O número consta no “Mortandade de mulheres: estudo comparativo da vitimização feminina por condutas violentas letais intencionais entre 2015 e 2019”', publicado pelo OBVIO na semana passada

Crédito da foto: Reprodução/Internet Perfil predominante é de vítimas pardas e negras, entre 35 e 64 anos

Fábio Vale/Da Redação

Mais de 530 mulheres foram mortas no estado potiguar entre os anos de 2015 e 2019. O quadro de violência contra vítimas do sexo feminino nesse período no estado é apontado pela publicação “Mortandade de mulheres: estudo comparativo da vitimização feminina por condutas violentas letais intencionais entre 2015 e 2019”, do Observatório da Violência do Rio Grande do Norte (OBVIO/RN).

Divulgado nesta semana, a edição especial 14/Ano 3 da revista “Mortes Matadas de Mulheres” dá conta de 539 mulheres assassinadas no território potiguar no período analisado. O mapeamento revela que a maioria dos casos vitimou mulheres de cor de pele parda e negra: 405 ocorrências, ou seja, 75,14%. Em seguida, figuram mulheres brancas, com 132 registros ou 24,49%. Outros dois casos ou 0,37% foram dados como cor de pele “ignorada”.
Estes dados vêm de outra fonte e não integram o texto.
(** C1 (as amended): with a checkpoint found, as many predictions as
    targets, [batch_size > 0], no coordinator stop, and at least one
    example when the metric is averaged, [eval] runs exactly
    [n = ceil(num_examples / batch_size)] batches and returns the arithmetic
    mean of the [n] batch values if [metric["average"]], their sum if not. *)
Theorem eval_runs_num_iter_batches
    (s : Session) (self : t) (ds : Dataset) (md : Model) (metric : Metric)
    (checkpoint_path path : string) (input_type : InputType.t) (batch_size : Z)
    (aug : option augmentation) (n : Z) :
  dataset self = Some ds -> model self = Some md ->
  0 < batch_size ->
  checkpoint_found s checkpoint_path = Some path ->
  get md (num_classes ds) false = inputs ds input_type batch_size aug ->
  (n - 1) * batch_size < num_examples ds input_type <= n * batch_size ->
  (forall k, (k < Z.to_nat n)%nat -> should_stop s k = false) ->
  (average metric = true -> 1 <= num_examples ds input_type) ->
  let values := map (run s) (seq 1 (Z.to_nat n)) in
  eval s self metric checkpoint_path input_type batch_size aug
  = (Returned (PyFloat (if average metric then PyFloat.mean values
                        else PyFloat.sum values)),
     Restored path :: map RunBatch (seq 1 (Z.to_nat n)) ++ [RequestStop None; Join]).
Proof.
  intros Hds Hmd Hb Hck Hcard Hn Hstop Havg values.
  rewrite (eval_reaches_try s self ds md metric checkpoint_path path) by assumption.
  unfold try_body. rewrite (num_iter_ceiling _ _ n Hb Hn).
  rewrite while_loop_runs by (intros k Hk; apply Hstop; lia).
  fold values. change (fold_left PrimFloat.add values 0%float) with (PyFloat.sum values).
  destruct (average metric) eqn:Ha; [|reflexivity].
  specialize (Havg eq_refl).
  assert (Hn1 : 1 <= n) by nia.
  destruct (Z.to_nat n) as [|m] eqn:Em; [lia|]. simpl Nat.add.
  unfold PyFloat.mean. subst values.
  rewrite length_map, length_seq. reflexivity.
Qed.

(** Ten examples in batches of four: three batches, whose mean is 2. *)
Lemma eval_runs_num_iter_batches_witness :
  Evaluator.eval Examples.steady (Examples.evaluator Examples.lenet (Examples.mnist 10))
    Examples.accuracy_metric "log" InputType.test 4 None
  = (Returned (PyFloat 2%float),
     [Restored "log/model.ckpt-10"; RunBatch 1; RunBatch 2; RunBatch 3;
      RequestStop None; Join]).
Proof.
  refine (eval_runs_num_iter_batches Examples.steady
            (Examples.evaluator Examples.lenet (Examples.mnist 10))
            (Examples.mnist 10) Examples.lenet Examples.accuracy_metric
            "log" "log/model.ckpt-10" InputType.test 4 None 3 _ _ _ _ _ _ _ _);
    try reflexivity; simpl; intros; lia.
Defined.

(** C1, as stated, fails on an empty split: a checkpoint is found, the
    cardinalities match, [batch_size = 1 > 0], no coordinator stop, and the
    averaged metric makes [eval] raise instead of returning a mean. *)
Lemma eval_empty_split_average_raises :
  checkpoint_found Examples.steady "log" = Some "log/model.ckpt-10"
  /\ get Examples.lenet 10 false
     = inputs (Examples.mnist 0) InputType.test 1 None
  /\ average Examples.accuracy_metric = true
  /\ Evaluator.eval Examples.steady
       (Examples.evaluator Examples.lenet (Examples.mnist 0))
       Examples.accuracy_metric "log" InputType.test 1 None
     = (Raised (UnboundLocalError "avg_metric_value"),
        [Restored "log/model.ckpt-10"; RequestStop (Some ZeroDivisionError);
         RequestStop None; Join]).
Proof. repeat split. Qed.

(** C2: when the checkpoint lookup finds nothing, [eval] runs no batch and
    returns [+inf] if the sign of [metric["positive_trend_sign"]] is
    negative, [-inf] otherwise. *)
Theorem eval_no_checkpoint_sentinel
    (s : Session) (self : t) (ds : Dataset) (md : Model) (metric : Metric)
    (checkpoint_path : string) (input_type : InputType.t) (batch_size : Z)
    (aug : option augmentation) :
  dataset self = Some ds -> model self = Some md ->
  get md (num_classes ds) false = inputs ds input_type batch_size aug ->
  checkpoint_found s checkpoint_path = None ->
  eval s self metric checkpoint_path input_type batch_size aug
  = (Returned (PyFloat (if get_sign (positive_trend_sign metric)
                        then infinity else neg_infinity)),
     [Printed "[!] No checkpoint file found"])
  /\ forall k, ~ In (RunBatch k)
                 (snd (eval s self metric checkpoint_path input_type batch_size aug)).
Proof.
  intros Hds Hmd Hcard Hck.
  assert (E : eval s self metric checkpoint_path input_type batch_size aug
              = (Returned (PyFloat (if get_sign (positive_trend_sign metric)
                                    then infinity else neg_infinity)),
                 [Printed "[!] No checkpoint file found"])).
  { unfold eval. unfold model in Hmd.
    rewrite Hds, Hmd, Hcard, Nat.eqb_refl, Hck. simpl.
    unfold no_checkpoint_value. rewrite PyFloatFacts.copysign_one_neg. reflexivity. }
  split; [exact E|]. intros k. rewrite E. simpl. intros [H|[]]. discriminate.
Qed.

(** Without a checkpoint the loss (trend sign -1) evaluates to [+inf], the
    accuracy (trend sign 1) to [-inf]. *)
Lemma eval_no_checkpoint_sentinel_witness :
  (Evaluator.eval Examples.fresh (Examples.evaluator Examples.lenet (Examples.mnist 10))
     Examples.loss_metric "log" InputType.validation 4 None
   = (Returned (PyFloat infinity), [Printed "[!] No checkpoint file found"])
   /\ forall k, ~ In (RunBatch k)
        (snd (Evaluator.eval Examples.fresh
                (Examples.evaluator Examples.lenet (Examples.mnist 10))
                Examples.loss_metric "log" InputType.validation 4 None)))
  /\ Evaluator.eval Examples.fresh (Examples.evaluator Examples.lenet (Examples.mnist 10))
       Examples.accuracy_metric "log" InputType.validation 4 None
     = (Returned (PyFloat neg_infinity), [Printed "[!] No checkpoint file found"]).
Proof.
  split; [|reflexivity].
  exact (eval_no_checkpoint_sentinel Examples.fresh
           (Examples.evaluator Examples.lenet (Examples.mnist 10))
           (Examples.mnist 10) Examples.lenet Examples.loss_metric "log"
           InputType.validation 4 None eq_refl eq_refl eq_refl eq_refl).
Defined.

(** C4: when [model.get] returns a number of predictions other than the
    number of targets of [dataset.inputs], [eval] prints the message and
    returns [None]; no checkpoint is restored and no batch is run. *)
Theorem eval_cardinality_mismatch
    (s : Session) (self : t) (ds : Dataset) (md : Model) (metric : Metric)
    (checkpoint_path : string) (input_type : InputType.t) (batch_size : Z)
    (aug : option augmentation) :
  dataset self = Some ds -> model self = Some md ->
  get md (num_classes ds) false <> inputs ds input_type batch_size aug ->
  eval s self metric checkpoint_path input_type batch_size aug
  = (Returned PyNone,
     [Printed (cardinality_message md ds (get md (num_classes ds) false)
               (inputs ds input_type batch_size aug))])
  /\ (forall path, ~ In (Restored path)
         (snd (eval s self metric checkpoint_path input_type batch_size aug)))
  /\ (forall k, ~ In (RunBatch k)
         (snd (eval s self metric checkpoint_path input_type batch_size aug))).
Proof.
  intros Hds Hmd Hne.
  assert (E : eval s self metric checkpoint_path input_type batch_size aug
              = (Returned PyNone,
                 [Printed (cardinality_message md ds (get md (num_classes ds) false)
                           (inputs ds input_type batch_size aug))])).
  { unfold eval. unfold model in Hmd. rewrite Hds, Hmd.
    destruct (Nat.eqb_spec (get md (num_classes ds) false)
                (inputs ds input_type batch_size aug)); [contradiction|reflexivity]. }
  rewrite E. simpl. repeat split; intros x [H|[]]; discriminate.
Qed.

(** Two predictions against one target. *)
Lemma eval_cardinality_mismatch_witness :
  Evaluator.eval Examples.steady
    (Examples.evaluator Examples.two_heads (Examples.mnist 10))
    Examples.accuracy_metric "log" InputType.test 4 None
  = (Returned PyNone,
     [Printed "TwoHeads.get 2nd return value and MNIST.inputs 2nd return value must have the same cardinality but got: 2 vs 1"]).
Proof.
  refine (proj1 (eval_cardinality_mismatch Examples.steady
                   (Examples.evaluator Examples.two_heads (Examples.mnist 10))
                   (Examples.mnist 10) Examples.two_heads Examples.accuracy_metric
                   "log" InputType.test 4 None eq_refl eq_refl _)).
  simpl. discriminate.
Defined.

(** C8, as stated, fails when the coordinator stops before the first batch:
    one example, [batch_size = 1], and the averaged metric still divides by
    zero, the handler takes the exception and the return finds no value. *)
Lemma eval_stopped_before_first_batch_raises :
  1 <= num_examples (Examples.mnist 1) InputType.test
  /\ average Examples.accuracy_metric = true
  /\ should_stop Examples.stopped 0 = true
  /\ Evaluator.eval Examples.stopped
       (Examples.evaluator Examples.lenet (Examples.mnist 1))
       Examples.accuracy_metric "log" InputType.test 1 None
     = (Raised (UnboundLocalError "avg_metric_value"),
        [Restored "log/model.ckpt-10"; RequestStop (Some ZeroDivisionError);
         RequestStop None; Join]).
Proof. repeat split. discriminate. Qed.

(** C8 (as amended): for an averaged metric, once the [try] is reached,
    [eval] returns a value exactly when at least one batch ran.  With
    [num_examples = 0] none runs: the division by zero is handed to the
    coordinator and no value is returned (the [return] finds
    [avg_metric_value] unassigned, unless [coord.join] raises the division
    error again).  With [num_examples >= 1], [batch_size >= 1] and no
    coordinator stop before the first batch, [eval] returns a float. *)
Theorem eval_returns_iff_a_batch_ran
    (s : Session) (self : t) (ds : Dataset) (md : Model) (metric : Metric)
    (checkpoint_path path : string) (input_type : InputType.t) (batch_size : Z)
    (aug : option augmentation) :
  dataset self = Some ds -> model self = Some md ->
  get md (num_classes ds) false = inputs ds input_type batch_size aug ->
  checkpoint_found s checkpoint_path = Some path ->
  average metric = true ->
  (num_examples ds input_type = 0 ->
     eval s self metric checkpoint_path input_type batch_size aug
     = (Raised (if join_reraises s then ZeroDivisionError
                else UnboundLocalError "avg_metric_value"),
        [Restored path; RequestStop (Some ZeroDivisionError); RequestStop None; Join]))
  /\ ((exists v, fst (eval s self metric checkpoint_path input_type batch_size aug)
                 = Returned v)
      <-> In (RunBatch 1)
            (snd (eval s self metric checkpoint_path input_type batch_size aug)))
  /\ (1 <= num_examples ds input_type -> 1 <= batch_size -> should_stop s 0 = false ->
      exists v l, eval s self metric checkpoint_path input_type batch_size aug
                  = (Returned (PyFloat v), l)).
Proof.
  intros Hds Hmd Hcard Hck Havg.
  rewrite (eval_reaches_try s self ds md metric checkpoint_path path) by assumption.
  unfold try_body. rewrite Havg. repeat split.
  - intros ->. unfold num_iter. destruct (batch_size =? 0); reflexivity.
  - intros [v Hv]. destruct (num_iter _ _) as [n|e]; [|discriminate].
    destruct (while_loop s (Z.to_nat n) 0 0%float) as [[k sum] l] eqn:E.
    destruct (while_loop_first _ _ _ _ _ _ E) as [[-> ->]|[Hk Hin]];
      [discriminate|].
    destruct k; [lia|]. simpl. right. apply in_or_app. auto.
  - destruct (num_iter _ _) as [n|e]; [|simpl; intuition discriminate].
    destruct (while_loop s (Z.to_nat n) 0 0%float) as [[k sum] l] eqn:E.
    destruct (while_loop_first _ _ _ _ _ _ E) as [[-> ->]|[Hk Hin]].
    + simpl. intuition discriminate.
    + destruct k; [lia|]. simpl. eauto.
  - intros Hn Hb Hstop.
    assert (Hq : exists q, 1 <= q /\ num_iter (num_examples ds input_type) batch_size
                                     = Returned q).
    { exists (- (- num_examples ds input_type / batch_size)). split.
      - pose proof (Z.div_lt_upper_bound (- num_examples ds input_type) batch_size 0).
        lia.
      - unfold num_iter. destruct (Z.eqb_spec batch_size 0); [lia|reflexivity]. }
    destruct Hq as (q & Hq & ->).
    destruct (Z.to_nat q) as [|r] eqn:Er; [lia|].
    simpl. rewrite Hstop.
    destruct (while_loop s r 1 _) as [[k sum] l] eqn:E.
    apply while_loop_step_le in E. destruct k; [lia|]. eauto.
Qed.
O levantamento mostra também a predominância de vítimas entre 35 e 64 anos de idade. Essa faixa etária vitimizada pela violência contra a mulher fez 152 vítimas, o que corresponde a 28,2% do total de ocorrências. Em seguida, aparecem vítimas entre 18 e 24 anos de idade; de 25 a 29 anos; de 12 a 17; de 30 a 34 anos; de 65 ou mais; e de 0 a 11 como a faixa etária com menor número de casos de mulheres mortas no período.

Quanto ao estado civil das vítimas, mulheres solteiras lideram as ocorrências, com 346 casos ou 64,19% das notificações. Em relação à escolaridade, a maioria das mulheres vítimas da chamada violência de gênero possuíam o ensino fundamental. Esse perfil predomina em 46,75% dos registros. Apenas 3,15% são listadas com formação de ensino superior. Outro aspecto revelado pelo mapeamento é de que 42,86% das vítimas não tinham atividade remunerada e outras 37,48% tinham até dois salários mínimos.

Residências lideram locais de crimes de violência contra a mulher

O que era para ser o “lar doce lar”, acaba se tornando o lugar mais perigoso para as mulheres. É o que aponta dados da publicação “Mortandade de mulheres: estudo comparativo da vitimização feminina por condutas violentas letais intencionais entre 2015 e 2019” do Observatório da Violência do Rio Grande do Norte (OBVIO/RN).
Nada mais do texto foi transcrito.